• _Given entries_
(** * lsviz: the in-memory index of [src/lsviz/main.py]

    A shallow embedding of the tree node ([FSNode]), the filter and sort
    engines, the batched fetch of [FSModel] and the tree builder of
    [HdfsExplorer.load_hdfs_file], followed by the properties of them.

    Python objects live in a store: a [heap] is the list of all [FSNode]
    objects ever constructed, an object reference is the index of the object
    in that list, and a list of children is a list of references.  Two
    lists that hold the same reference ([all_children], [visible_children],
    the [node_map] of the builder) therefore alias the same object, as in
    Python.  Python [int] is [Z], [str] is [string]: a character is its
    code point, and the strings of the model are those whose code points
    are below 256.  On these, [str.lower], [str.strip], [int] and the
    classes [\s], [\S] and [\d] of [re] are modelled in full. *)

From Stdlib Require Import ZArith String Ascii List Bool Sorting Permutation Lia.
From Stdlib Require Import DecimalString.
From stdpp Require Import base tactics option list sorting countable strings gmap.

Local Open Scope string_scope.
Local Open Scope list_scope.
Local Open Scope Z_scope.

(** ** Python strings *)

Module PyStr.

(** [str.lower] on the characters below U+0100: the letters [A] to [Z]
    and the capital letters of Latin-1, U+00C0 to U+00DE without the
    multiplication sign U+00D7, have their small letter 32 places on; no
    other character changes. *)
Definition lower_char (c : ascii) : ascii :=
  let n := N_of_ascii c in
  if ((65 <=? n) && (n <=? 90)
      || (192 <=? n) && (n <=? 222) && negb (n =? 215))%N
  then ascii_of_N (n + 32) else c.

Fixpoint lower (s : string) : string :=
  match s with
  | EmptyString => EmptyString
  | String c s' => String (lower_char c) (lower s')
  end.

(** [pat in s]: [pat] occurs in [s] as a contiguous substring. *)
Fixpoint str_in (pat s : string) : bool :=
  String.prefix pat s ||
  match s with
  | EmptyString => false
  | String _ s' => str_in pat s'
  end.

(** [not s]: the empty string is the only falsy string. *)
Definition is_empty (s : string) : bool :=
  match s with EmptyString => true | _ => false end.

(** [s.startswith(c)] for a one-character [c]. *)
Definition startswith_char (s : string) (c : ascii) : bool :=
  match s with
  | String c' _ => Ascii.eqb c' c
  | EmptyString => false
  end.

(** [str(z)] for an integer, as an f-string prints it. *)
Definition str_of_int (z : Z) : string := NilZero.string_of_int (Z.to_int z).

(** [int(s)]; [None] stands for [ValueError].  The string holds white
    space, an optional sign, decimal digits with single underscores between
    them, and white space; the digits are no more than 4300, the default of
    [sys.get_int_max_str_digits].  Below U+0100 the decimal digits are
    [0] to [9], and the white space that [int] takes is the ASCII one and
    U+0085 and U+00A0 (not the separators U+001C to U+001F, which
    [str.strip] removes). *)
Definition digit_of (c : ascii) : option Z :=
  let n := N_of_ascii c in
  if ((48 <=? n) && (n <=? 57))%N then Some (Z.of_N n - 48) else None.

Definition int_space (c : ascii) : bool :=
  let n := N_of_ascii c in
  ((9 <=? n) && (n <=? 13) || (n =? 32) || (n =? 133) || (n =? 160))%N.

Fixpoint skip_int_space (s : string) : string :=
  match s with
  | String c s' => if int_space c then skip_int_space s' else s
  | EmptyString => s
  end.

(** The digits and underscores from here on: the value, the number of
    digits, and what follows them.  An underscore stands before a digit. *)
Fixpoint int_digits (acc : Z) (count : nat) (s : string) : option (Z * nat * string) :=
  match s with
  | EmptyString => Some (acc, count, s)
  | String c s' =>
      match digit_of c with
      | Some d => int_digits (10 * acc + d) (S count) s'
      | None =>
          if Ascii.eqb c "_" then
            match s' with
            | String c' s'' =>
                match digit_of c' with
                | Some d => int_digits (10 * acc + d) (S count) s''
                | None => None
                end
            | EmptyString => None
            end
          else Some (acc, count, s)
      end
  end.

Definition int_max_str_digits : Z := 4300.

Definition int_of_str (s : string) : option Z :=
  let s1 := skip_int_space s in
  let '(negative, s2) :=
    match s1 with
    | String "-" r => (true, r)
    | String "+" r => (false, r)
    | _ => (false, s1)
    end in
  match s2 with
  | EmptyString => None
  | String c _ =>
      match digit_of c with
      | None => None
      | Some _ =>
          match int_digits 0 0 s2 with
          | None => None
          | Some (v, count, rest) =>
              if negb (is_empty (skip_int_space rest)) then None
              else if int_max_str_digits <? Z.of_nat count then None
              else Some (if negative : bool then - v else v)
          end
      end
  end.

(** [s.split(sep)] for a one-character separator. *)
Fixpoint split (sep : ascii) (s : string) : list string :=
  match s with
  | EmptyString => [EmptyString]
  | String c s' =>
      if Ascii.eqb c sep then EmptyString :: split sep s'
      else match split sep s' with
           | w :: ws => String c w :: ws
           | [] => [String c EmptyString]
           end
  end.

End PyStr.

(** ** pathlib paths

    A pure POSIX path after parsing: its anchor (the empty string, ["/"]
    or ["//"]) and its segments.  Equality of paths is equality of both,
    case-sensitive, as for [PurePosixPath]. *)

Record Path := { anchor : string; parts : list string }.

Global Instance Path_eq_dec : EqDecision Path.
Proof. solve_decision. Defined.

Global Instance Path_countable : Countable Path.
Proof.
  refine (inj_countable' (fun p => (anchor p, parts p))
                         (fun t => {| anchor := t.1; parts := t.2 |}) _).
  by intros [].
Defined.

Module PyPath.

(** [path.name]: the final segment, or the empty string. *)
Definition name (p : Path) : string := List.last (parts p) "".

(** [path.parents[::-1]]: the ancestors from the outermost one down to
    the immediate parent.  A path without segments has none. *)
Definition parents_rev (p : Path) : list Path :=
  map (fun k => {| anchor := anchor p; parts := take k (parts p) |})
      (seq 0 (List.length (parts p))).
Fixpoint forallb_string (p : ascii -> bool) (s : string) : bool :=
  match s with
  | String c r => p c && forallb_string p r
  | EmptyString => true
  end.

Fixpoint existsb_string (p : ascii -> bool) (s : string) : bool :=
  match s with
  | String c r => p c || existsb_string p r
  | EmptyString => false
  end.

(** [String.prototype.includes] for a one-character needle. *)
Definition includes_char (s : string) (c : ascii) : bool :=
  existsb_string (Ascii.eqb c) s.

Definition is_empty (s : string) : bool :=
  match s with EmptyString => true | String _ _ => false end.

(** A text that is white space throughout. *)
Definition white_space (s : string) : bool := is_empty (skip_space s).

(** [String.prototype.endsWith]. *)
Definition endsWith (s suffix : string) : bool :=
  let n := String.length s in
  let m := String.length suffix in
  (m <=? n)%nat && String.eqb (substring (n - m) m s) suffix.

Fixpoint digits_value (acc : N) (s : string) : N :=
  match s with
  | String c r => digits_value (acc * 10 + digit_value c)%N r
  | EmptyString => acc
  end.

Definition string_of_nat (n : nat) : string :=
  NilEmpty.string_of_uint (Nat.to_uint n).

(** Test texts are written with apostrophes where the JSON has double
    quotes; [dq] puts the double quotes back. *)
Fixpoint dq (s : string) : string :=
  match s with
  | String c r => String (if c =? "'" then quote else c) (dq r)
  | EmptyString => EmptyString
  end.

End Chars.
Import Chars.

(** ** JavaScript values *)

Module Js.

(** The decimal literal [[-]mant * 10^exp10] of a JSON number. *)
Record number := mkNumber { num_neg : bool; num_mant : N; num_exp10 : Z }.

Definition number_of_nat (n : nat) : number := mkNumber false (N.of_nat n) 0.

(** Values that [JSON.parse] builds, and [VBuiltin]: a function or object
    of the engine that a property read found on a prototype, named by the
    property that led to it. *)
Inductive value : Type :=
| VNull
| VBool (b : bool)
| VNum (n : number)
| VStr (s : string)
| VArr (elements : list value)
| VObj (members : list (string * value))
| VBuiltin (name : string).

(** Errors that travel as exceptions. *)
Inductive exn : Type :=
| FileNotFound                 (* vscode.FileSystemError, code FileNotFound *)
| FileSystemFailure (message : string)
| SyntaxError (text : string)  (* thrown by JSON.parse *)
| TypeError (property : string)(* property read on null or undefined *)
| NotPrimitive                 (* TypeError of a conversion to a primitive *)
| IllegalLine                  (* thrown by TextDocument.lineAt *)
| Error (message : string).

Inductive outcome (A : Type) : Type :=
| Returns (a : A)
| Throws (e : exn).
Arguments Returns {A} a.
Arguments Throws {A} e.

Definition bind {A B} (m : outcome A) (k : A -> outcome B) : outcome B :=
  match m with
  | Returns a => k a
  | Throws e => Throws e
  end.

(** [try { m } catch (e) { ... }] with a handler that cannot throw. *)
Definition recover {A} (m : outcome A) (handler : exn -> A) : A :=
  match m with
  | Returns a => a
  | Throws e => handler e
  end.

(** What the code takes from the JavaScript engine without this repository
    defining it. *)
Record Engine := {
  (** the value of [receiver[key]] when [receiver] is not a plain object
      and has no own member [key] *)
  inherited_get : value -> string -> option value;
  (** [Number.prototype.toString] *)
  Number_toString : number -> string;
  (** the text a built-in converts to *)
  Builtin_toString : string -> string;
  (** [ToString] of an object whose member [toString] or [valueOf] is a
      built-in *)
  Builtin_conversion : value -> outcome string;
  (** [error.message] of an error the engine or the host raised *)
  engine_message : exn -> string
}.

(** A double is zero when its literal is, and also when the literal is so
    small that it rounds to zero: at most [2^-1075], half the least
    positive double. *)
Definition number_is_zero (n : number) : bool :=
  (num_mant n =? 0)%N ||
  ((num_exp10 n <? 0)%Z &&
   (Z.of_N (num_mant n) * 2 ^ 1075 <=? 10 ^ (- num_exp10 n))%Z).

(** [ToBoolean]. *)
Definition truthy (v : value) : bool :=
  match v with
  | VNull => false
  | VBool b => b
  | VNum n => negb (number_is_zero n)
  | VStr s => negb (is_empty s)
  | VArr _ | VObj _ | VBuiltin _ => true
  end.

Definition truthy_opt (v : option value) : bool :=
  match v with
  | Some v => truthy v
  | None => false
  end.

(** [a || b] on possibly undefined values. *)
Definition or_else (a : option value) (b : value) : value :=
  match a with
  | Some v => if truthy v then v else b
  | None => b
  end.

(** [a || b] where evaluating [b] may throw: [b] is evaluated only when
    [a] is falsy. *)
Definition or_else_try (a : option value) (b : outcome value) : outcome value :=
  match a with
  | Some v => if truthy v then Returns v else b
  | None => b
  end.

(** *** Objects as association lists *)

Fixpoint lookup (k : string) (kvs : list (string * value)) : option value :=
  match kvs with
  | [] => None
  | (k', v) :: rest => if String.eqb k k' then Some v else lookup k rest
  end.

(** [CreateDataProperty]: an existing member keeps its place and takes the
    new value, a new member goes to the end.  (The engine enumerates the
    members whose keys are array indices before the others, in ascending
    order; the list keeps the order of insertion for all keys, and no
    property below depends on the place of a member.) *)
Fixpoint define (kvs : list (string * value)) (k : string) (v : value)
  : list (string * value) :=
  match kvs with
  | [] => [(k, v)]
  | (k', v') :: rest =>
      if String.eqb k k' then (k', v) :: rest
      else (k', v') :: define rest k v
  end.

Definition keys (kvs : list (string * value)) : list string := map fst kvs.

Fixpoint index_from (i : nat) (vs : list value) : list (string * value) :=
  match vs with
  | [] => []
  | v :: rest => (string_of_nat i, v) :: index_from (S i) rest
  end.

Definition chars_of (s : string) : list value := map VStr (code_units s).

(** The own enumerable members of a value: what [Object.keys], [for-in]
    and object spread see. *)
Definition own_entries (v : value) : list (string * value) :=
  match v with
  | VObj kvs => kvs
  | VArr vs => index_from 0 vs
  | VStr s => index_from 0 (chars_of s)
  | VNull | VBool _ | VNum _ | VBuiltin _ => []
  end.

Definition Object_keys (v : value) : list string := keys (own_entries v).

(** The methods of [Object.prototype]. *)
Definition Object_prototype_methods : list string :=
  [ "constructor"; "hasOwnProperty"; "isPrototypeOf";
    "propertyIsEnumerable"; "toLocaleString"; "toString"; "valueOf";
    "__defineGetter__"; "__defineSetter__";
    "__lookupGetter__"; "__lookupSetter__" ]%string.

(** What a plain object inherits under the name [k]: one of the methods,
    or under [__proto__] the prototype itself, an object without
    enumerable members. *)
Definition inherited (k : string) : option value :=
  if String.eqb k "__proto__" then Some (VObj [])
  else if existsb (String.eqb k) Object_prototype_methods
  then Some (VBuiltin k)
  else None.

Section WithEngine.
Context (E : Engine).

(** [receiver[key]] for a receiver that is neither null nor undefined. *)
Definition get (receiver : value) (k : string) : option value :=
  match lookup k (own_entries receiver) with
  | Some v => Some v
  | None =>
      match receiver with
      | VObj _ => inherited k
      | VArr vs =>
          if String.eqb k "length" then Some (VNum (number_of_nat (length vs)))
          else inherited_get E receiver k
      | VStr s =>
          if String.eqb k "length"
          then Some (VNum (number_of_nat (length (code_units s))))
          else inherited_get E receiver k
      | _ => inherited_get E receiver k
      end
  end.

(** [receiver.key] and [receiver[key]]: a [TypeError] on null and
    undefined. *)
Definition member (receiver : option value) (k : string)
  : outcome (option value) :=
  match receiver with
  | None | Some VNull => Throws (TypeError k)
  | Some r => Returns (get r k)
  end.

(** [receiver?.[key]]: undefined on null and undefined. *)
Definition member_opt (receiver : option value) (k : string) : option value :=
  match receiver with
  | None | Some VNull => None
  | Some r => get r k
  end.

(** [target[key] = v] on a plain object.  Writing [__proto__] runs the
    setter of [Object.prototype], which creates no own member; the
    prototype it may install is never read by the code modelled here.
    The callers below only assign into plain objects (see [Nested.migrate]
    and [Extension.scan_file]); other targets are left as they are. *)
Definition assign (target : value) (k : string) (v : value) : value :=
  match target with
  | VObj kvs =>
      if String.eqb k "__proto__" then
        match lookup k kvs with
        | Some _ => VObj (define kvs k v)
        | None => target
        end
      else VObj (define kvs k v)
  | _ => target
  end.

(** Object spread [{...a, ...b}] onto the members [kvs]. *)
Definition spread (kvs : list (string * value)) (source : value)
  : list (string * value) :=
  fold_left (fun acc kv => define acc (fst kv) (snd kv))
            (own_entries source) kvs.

• _Assigned task_
The required answer is the run of lines above, starting at the line with "String c w :: ws" and ending at the line with "Module PyPath.", reproduced exactly with both ends.

• _Written solution_
           | w :: ws => String c w :: ws
           | [] => [String c EmptyString]
           end
  end.

End PyStr.

(** ** pathlib paths

    A pure POSIX path after parsing: its anchor (the empty string, ["/"]
    or ["//"]) and its segments.  Equality of paths is equality of both,
    case-sensitive, as for [PurePosixPath]. *)

Record Path := { anchor : string; parts : list string }.

Global Instance Path_eq_dec : EqDecision Path.
Proof. solve_decision. Defined.

Global Instance Path_countable : Countable Path.
Proof.
  refine (inj_countable' (fun p => (anchor p, parts p))
                         (fun t => {| anchor := t.1; parts := t.2 |}) _).
  by intros [].
Defined.

Module PyPath.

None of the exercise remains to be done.